The dissemination of information and opinion to the public has never been easier due to the easy access to platforms, making it necessary to study the responses to public information by a competing population. We study the impact of an expert’s opinion on the performance of a population including some die-hard fans of the expert and cautious agents who will adapt to trust or to ignore the expert’s opinion, within the framework of the minority game (MG). The expert collects information by probing a subpopulation for its minority opinion without the knowledge of its composition. When the information is not disseminated, the expert’s opinion has a higher accuracy than the intrinsic success rate of the population.
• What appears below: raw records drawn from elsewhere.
(** * SAP chat front end: the [App] component of [frontend/src/App.jsx]

    The component keeps five pieces of React state ([messages], [input],
    [isThinking], [imageBase64], [imagePreview]) and changes them from event
    handlers, some of which are [async] and suspend on promises
    ([fetch], [res.json()], the [FileReader] behind [fileToBase64]).

    The embedding has three layers:
    - JavaScript values and strings, with the operators the component uses
      (truthiness, [||], [trim], [startsWith], [split], property access);
    - handlers as [task]s: trees of setter calls and [await] points, with
      [try]/[catch]/[finally] as combinators;
    - React and the event loop: the setter calls of one synchronous segment
      are committed together, and a suspended handler resumes when its
      promise settles, on whatever state the component has by then. *)

From Stdlib Require Import List NArith ZArith Bool String Ascii Lia.
Import ListNotations.

Set Implicit Arguments.
Local Set Warnings "-register-all".

(* ================================================================== *)
(** * JavaScript strings *)
(* ================================================================== *)

(** A JavaScript string is a sequence of UTF-16 code units. *)
Definition jsstring := list N.

(** An ASCII literal of the source, as code units. *)
Definition lit (s : string) : jsstring :=
  map N_of_ascii (list_ascii_of_string s).

Fixpoint str_eqb (a b : jsstring) : bool :=
  match a, b with
  | [], [] => true
  | c :: a', d :: b' => N.eqb c d && str_eqb a' b'
  | _, _ => false
  end.

(** The code units [String.prototype.trim] strips: ECMAScript WhiteSpace
    (TAB, VT, FF, ZWNBSP and the Unicode space separators) and
    LineTerminator (LF, CR, LS, PS).  All lie in the basic plane. *)
Definition isWhiteSpace (c : N) : bool :=
  (N.eqb c 9 || N.eqb c 10 || N.eqb c 11 || N.eqb c 12 || N.eqb c 13
   || N.eqb c 32 || N.eqb c 160 || N.eqb c 5760
   || (N.leb 8192 c && N.leb c 8202)
   || N.eqb c 8232 || N.eqb c 8233 || N.eqb c 8239 || N.eqb c 8287
   || N.eqb c 12288 || N.eqb c 65279)%N.

Fixpoint trimStart (s : jsstring) : jsstring :=
  match s with
  | c :: s' => if isWhiteSpace c then trimStart s' else s
  | [] => []
  end.

Definition trimEnd (s : jsstring) : jsstring := rev (trimStart (rev s)).

Definition trim (s : jsstring) : jsstring := trimEnd (trimStart s).

(** [s.startsWith(p)] *)
Fixpoint startsWith (s p : jsstring) : bool :=
  match p, s with
  | [], _ => true
  | c :: p', d :: s' => N.eqb c d && startsWith s' p'
  | _ :: _, [] => false
  end.
(** C4.  When a formation step is due and its sideways move takes the edge
    of some enemy past the left or the right border, that step negates the
    horizontal step, moves every enemy by the old horizontal step and down by
    [ENEMY_MOVE_DOWN_STEP], once each however many enemies are past the
    border, and leaves no descent pending: the [rect_x] of every enemy is the
    one before plus the old step, its [rect_y] the one before plus 10, and
    its size and type are kept.  Within a frame the shooting and the two
    collision passes start from that state. *)
Theorem wall_bounce_descends_in_same_step (inp : Inputs) (g : Game) :
  ENEMY_MOVE_INTERVAL <= ticks inp - last_enemy_move_time g ->
  (exists e, In e (enemies_group g) /\
             (rect_right (e_rect e) + enemy_current_move_speed_x g > SCREEN_WIDTH \/
              rect_left (e_rect e) + enemy_current_move_speed_x g < 0)) ->
  let g' := enemy_movement (ticks inp) g in
  let g1 := after_movement inp g in
  enemy_current_move_speed_x g' = - enemy_current_move_speed_x g /\
  enemies_group g' =
    map (fun e => Enemy_shift_y ENEMY_MOVE_DOWN_STEP
                    (Enemy_shift_x (enemy_current_move_speed_x g) e))
        (enemies_group g) /\
  map (fun e => rect_x (e_rect e)) (enemies_group g') =
    map (fun e => rect_x (e_rect e) + enemy_current_move_speed_x g) (enemies_group g) /\
  map (fun e => rect_y (e_rect e)) (enemies_group g') =
    map (fun e => rect_y (e_rect e) + 10) (enemies_group g) /\
  map (fun e => (rect_w (e_rect e), rect_h (e_rect e), enemy_type e)) (enemies_group g') =
    map (fun e => (rect_w (e_rect e), rect_h (e_rect e), enemy_type e)) (enemies_group g) /\
  move_enemies_down g' = false /\
  last_enemy_move_time g' = ticks inp /\
  enemy_current_move_speed_x g1 = enemy_current_move_speed_x g' /\
  enemies_group g1 = enemies_group g' /\
  move_enemies_down g1 = false /\
  frame inp g =
    check_win (bullets_hit_player (bullets_hit_enemies
      (enemy_shooting (rolls inp) g1))).
Proof.
  intros Hdue Hbreach. cbv zeta.
  assert (Hne : enemies_group g <> [])
    by (destruct Hbreach as (e & Hin & _); exact (in_not_nil e _ Hin)).
  pose proof (breach_found g Hbreach) as Hw.
  destruct (all_sprites_update_formation (keystate inp) g)
    as (Ees & Edx & Edown & Elast & _ & _).
  assert (Hg' := enemy_movement_descent (ticks inp) g Hne Hdue).
  rewrite Hw in Hg'. specialize (Hg' eq_refl). cbv zeta in Hg'.
  assert (Hg1 := enemy_movement_descent (ticks inp)
                   (all_sprites_update (keystate inp) g)).
  rewrite sidestepped_update, dropped_update, Ees, Edx, Elast, Hw in Hg1.
  specialize (Hg1 Hne Hdue eq_refl). cbv zeta in Hg1.
  fold (after_movement inp g) in Hg1.
  split; [rewrite Hg'; cbn; lia|].
  split; [rewrite Hg'; cbn; unfold dropped, sidestepped; now rewrite map_map|].
  split; [rewrite Hg'; cbn [enemies_group]; unfold dropped, sidestepped;
          rewrite !map_map; apply map_ext; intro e; reflexivity|].
  split; [rewrite Hg'; cbn [enemies_group]; unfold dropped, sidestepped;
          rewrite !map_map; apply map_ext; intro e; reflexivity|].
  split; [rewrite Hg'; cbn [enemies_group]; unfold dropped, sidestepped;
          rewrite !map_map; apply map_ext; intro e; reflexivity|].
  split; [now rewrite Hg'|].
  split; [now rewrite Hg'|].
  split; [now rewrite Hg', Hg1|].
  split; [now rewrite Hg', Hg1|].
  split; [now rewrite Hg1|].
  apply frame_phases.
Qed.

(** * The collision passes *)

Lemma spritecollide_spec (r : Rect) (group : list Bullet) :
  spritecollide r group =
  (filter (fun b => colliderect r (b_rect b)) group,
   filter (fun b => negb (colliderect r (b_rect b))) group).
Proof. apply partition_as_filter. Qed.

Lemma filter_split_Permutation {A : Type} (f : A -> bool) (l : list A) :
  Permutation (filter f l ++ filter (fun x => negb (f x)) l) l.
Proof.
  induction l as [|x l IH]; [constructor|].
  cbn [filter]. destruct (f x); cbn [negb app].
  - now constructor.
  - etransitivity; [symmetry; apply Permutation_middle|]. now constructor.
Qed.

Lemma filter_neither {A : Type} (f h : A -> bool) (l : list A) :
  filter (fun x => negb (h x)) (filter (fun x => negb (f x)) l) =
  filter (fun x => negb (f x || h x)) l.
Proof.
  induction l as [|x l IH]; [reflexivity|].
  cbn [filter]. destruct (f x); cbn [negb orb filter]; rewrite IH; reflexivity.
Qed.

Lemma groupcollide_cons (a : Enemy) (rest : list Enemy) (groupb : list Bullet) :
  groupcollide (a :: rest) groupb =
  let hit := filter (fun b => overlaps_enemy b a) groupb in
  let '(crashed, left_a, left_b) :=
    groupcollide rest (filter (fun b => negb (overlaps_enemy b a)) groupb) in
  match hit with
  | [] => (crashed, a :: left_a, left_b)
  | _ :: _ => ((a, hit) :: crashed, left_a, left_b)
  end.
Proof. cbn [groupcollide]. now rewrite spritecollide_spec. Qed.

(** The bullets left are those that overlap no enemy of the group. *)
Lemma groupcollide_left_b (groupa : list Enemy) (groupb : list Bullet) :
  snd (groupcollide groupa groupb) =
  filter (fun b => negb (overlaps_some_enemy groupa b)) groupb.
Proof.
  revert groupb. induction groupa as [|a rest IH]; intro groupb.
  - cbn. symmetry. apply forallb_filter_id. now apply forallb_forall.
  - rewrite groupcollide_cons. cbv zeta.
    specialize (IH (filter (fun b => negb (overlaps_enemy b a)) groupb)).
    destruct (groupcollide rest _) as [[crashed left_a] left_b].
    cbn [snd] in IH.
    assert (left_b = filter (fun b => negb (overlaps_some_enemy (a :: rest) b)) groupb)
      as Hb by (rewrite IH; apply filter_neither).
    destruct (filter (fun b => overlaps_enemy b a) groupb); exact Hb.
Qed.

Lemma groupcollide_enemies (groupa : list Enemy) (groupb : list Bullet) :
  Permutation (map fst (fst (fst (groupcollide groupa groupb)))
               ++ snd (fst (groupcollide groupa groupb))) groupa.
Proof.
  revert groupb. induction groupa as [|a rest IH]; intro groupb; [constructor|].
  rewrite groupcollide_cons. cbv zeta.
  specialize (IH (filter (fun b => negb (overlaps_enemy b a)) groupb)).
  destruct (groupcollide rest _) as [[crashed left_a] left_b].
  cbn [fst snd] in IH.
  destruct (filter (fun b => overlaps_enemy b a) groupb); cbn [fst snd map app].
  - etransitivity; [symmetry; apply Permutation_middle|]. now constructor.
  - now constructor.
Qed.

Lemma groupcollide_bullets (groupa : list Enemy) (groupb : list Bullet) :
  Permutation (concat (map snd (fst (fst (groupcollide groupa groupb))))
               ++ snd (groupcollide groupa groupb)) groupb.
Proof.
  revert groupb. induction groupa as [|a rest IH]; intro groupb;
    [apply Permutation_refl|].
  rewrite groupcollide_cons. cbv zeta.
  specialize (IH (filter (fun b => negb (overlaps_enemy b a)) groupb)).
  destruct (groupcollide rest _) as [[crashed left_a] left_b].
  cbn [fst snd] in IH.
  pose proof (filter_split_Permutation (fun b => overlaps_enemy b a) groupb) as Hs.
  destruct (filter (fun b => overlaps_enemy b a) groupb) as [|h hit] eqn:Eh;
    cbn [fst snd map concat].
  - etransitivity; [exact IH|]. exact Hs.
  - rewrite <- app_assoc. etransitivity; [|exact Hs].
    now apply Permutation_app_head.
Qed.

Lemma groupcollide_crashed (groupa : list Enemy) (groupb : list Bullet) :
  forall e hit,
    In (e, hit) (fst (fst (groupcollide groupa groupb))) ->
    hit <> [] /\
    forall b, In b hit -> In b groupb /\ overlaps_enemy b e = true.
Proof.
  revert groupb. induction groupa as [|a rest IH]; intros groupb e hit;
    [intros []|].
  rewrite groupcollide_cons. cbv zeta.
  specialize (IH (filter (fun b => negb (overlaps_enemy b a)) groupb) e hit).
  destruct (groupcollide rest _) as [[crashed left_a] left_b].
  cbn [fst snd] in IH.
  assert (Hrest : In (e, hit) crashed ->
                  hit <> [] /\
                  forall b, In b hit -> In b groupb /\ overlaps_enemy b e = true).
  { intro Hin. destruct (IH Hin) as [Hne Hall]. split; [exact Hne|].
    intros b Hb. destruct (Hall b Hb) as [Hf Ho]. split; [|exact Ho].
    apply filter_In in Hf. apply Hf. }
  destruct (filter (fun b => overlaps_enemy b a) groupb) as [|h hit0] eqn:Eh;
    cbn [fst snd]; [exact Hrest|].
  intros [Heq|Hin]; [|exact (Hrest Hin)].
  injection Heq as <- <-. split; [discriminate|].
  intros b Hb. rewrite <- Eh in Hb. apply filter_In in Hb. exact Hb.
Qed.

Lemma length_concat_nonempty {A : Type} (ls : list (list A)) :
  (forall l, In l ls -> l <> []) -> (length ls <= length (concat ls))%nat.
Proof.
  induction ls as [|l ls IH]; intro H; [apply Nat.le_refl|].
  cbn [concat length]. rewrite length_app.
  assert (l <> []) by (apply H; now left).
  assert (length ls <= length (concat ls))%nat
    by (apply IH; intros l' Hl'; apply H; now right).
  destruct l; [contradiction|]. cbn [length]. lia.
Qed.

(** No more enemies are hit than bullets are used up. *)
Lemma groupcollide_count (groupa : list Enemy) (groupb : list Bullet) :
  (length (fst (fst (groupcollide groupa groupb))) + length (snd (groupcollide groupa groupb))
   <= length groupb)%nat.
Proof.
  pose proof (groupcollide_bullets groupa groupb) as Hp.
  apply Permutation_length in Hp. rewrite length_app in Hp.
  assert (length (map snd (fst (fst (groupcollide groupa groupb))))
          <= length (concat (map snd (fst (fst (groupcollide groupa groupb))))))%nat
    as Hc.
  { apply length_concat_nonempty. intros l Hl.
    apply in_map_iff in Hl. destruct Hl as ([e hit] & <- & Hin).
    apply (groupcollide_crashed _ _ _ _ Hin). }
  rewrite length_map in Hc. lia.
Qed.

Lemma bullets_hit_enemies_spec (g : Game) :
  let r := groupcollide (enemies_group g) (player_bullets g) in
  bullets_hit_enemies g =
  mkGame (player g) (player_alive g) (snd (fst r)) (snd r) (enemy_bullets g)
         (score g + 100 * Z.of_nat (length (fst (fst r))))
         (enemy_current_move_speed_x g) (move_enemies_down g)
         (last_enemy_move_time g) (running g) (game_state g)
         (cues g ++ repeat enemy_destroyed (length (fst (fst r)))).
Proof.
  cbv zeta. unfold bullets_hit_enemies.
  destruct (groupcollide (enemies_group g) (player_bullets g))
    as [[crashed left_a] left_b].
  rewrite score_loop_spec. reflexivity.
Qed.

Lemma bullets_hit_player_spec (g : Game) :
  let hits := filter (overlaps_player (player g)) (enemy_bullets g) in
  let lv := lives (player g) - Z.of_nat (length hits) in
  let dead := match hits with [] => false | _ :: _ => lv <=? 0 end in
  bullets_hit_player g =
  mkGame (with_lives (player g) lv)
         (if dead then false else player_alive g)
         (enemies_group g) (player_bullets g)
         (filter (fun b => negb (overlaps_player (player g) b)) (enemy_bullets g))
         (score g) (enemy_current_move_speed_x g) (move_enemies_down g)
         (last_enemy_move_time g) (running g)
         (if dead then game_over else game_state g)
         (cues g ++ repeat player_hit (length hits)).
Proof.
  cbv zeta. unfold bullets_hit_player. rewrite spritecollide_spec.
  fold (overlaps_player (player g)).
  change (fun b => colliderect (p_rect (player g)) (b_rect b))
    with (overlaps_player (player g)).
  rewrite player_hit_loop_spec. cbv zeta.
  destruct (filter (overlaps_player (player g)) (enemy_bullets g)) as [|h hits].
  - cbn [length repeat Z.of_nat]. rewrite Z.sub_0_r. reflexivity.
  - destruct (lives (player g) - Z.of_nat (length (h :: hits)) <=? 0);
      reflexivity.
Qed.

(** What the phases of a frame after the enemy movement do to the phase of
    the game, to the enemies and to the time of the last formation step. *)
Lemma enemy_shooting_keeps (rl : list bool) (g : Game) :
  game_state (enemy_shooting rl g) = game_state g /\
  enemies_group (enemy_shooting rl g) = enemies_group g /\
  player_bullets (enemy_shooting rl g) = player_bullets g /\
  player (enemy_shooting rl g) = player g /\
  score (enemy_shooting rl g) = score g /\
  last_enemy_move_time (enemy_shooting rl g) = last_enemy_move_time g /\
  enemy_current_move_speed_x (enemy_shooting rl g) = enemy_current_move_speed_x g /\
  enemy_bullets (enemy_shooting rl g) =
    enemy_bullets g ++ fst (enemy_shooting_loop (enemies_group g) rl).
Proof.
  unfold enemy_shooting.
  destruct (enemy_shooting_loop (enemies_group g) rl). repeat split.
Qed.

Lemma game_over_stays_hit_player (g : Game) :
  game_state g = game_over -> game_state (bullets_hit_player g) = game_over.
Proof.
  intro H. rewrite bullets_hit_player_spec. cbn [game_state].
  now destruct (match filter _ _ with [] => false | _ :: _ => _ end).
Qed.

Lemma game_over_stays_check_win (g : Game) :
  game_state g = game_over -> game_state (check_win g) = game_over.
Proof.
  intro H. unfold check_win. rewrite H. now destruct (enemies_group g).
Qed.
When the information is disseminated, the population could enhance its success rate by making use of the wasted winning quotas through the actions of the fans and the adaptive ability of the cautious agents, as long as the fraction of the fans is not too big to turn the expert’s opinion into the losing option. There exists an optimal fraction of followers, the fans plus those cautious agents adapted to trust the expert, for the population to be the most harmonious with the highest success rate allowed by MG. The phenomena observed by numerical simulations motivated us to develop a theory, using the intrinsic success rate SrI, a quantity related to how the expert collects his information, and the average adapted level of trust f¯ among the cautious agents as inputs. The theory gives excellent agreement with simulation results, even when an approximated form of f¯ is invoked. The work paves the way for studying and formulating theories for the dissemination of other forms of information and opinion.

Suggested Citation

  • Xu, C. & Gu, G.-Q. & Hui, P.M., 2024. "Impacts of an expert’s opinion on the collective performance of a competing population for limited resources," Chaos, Solitons & Fractals, Elsevier, vol. 183(C).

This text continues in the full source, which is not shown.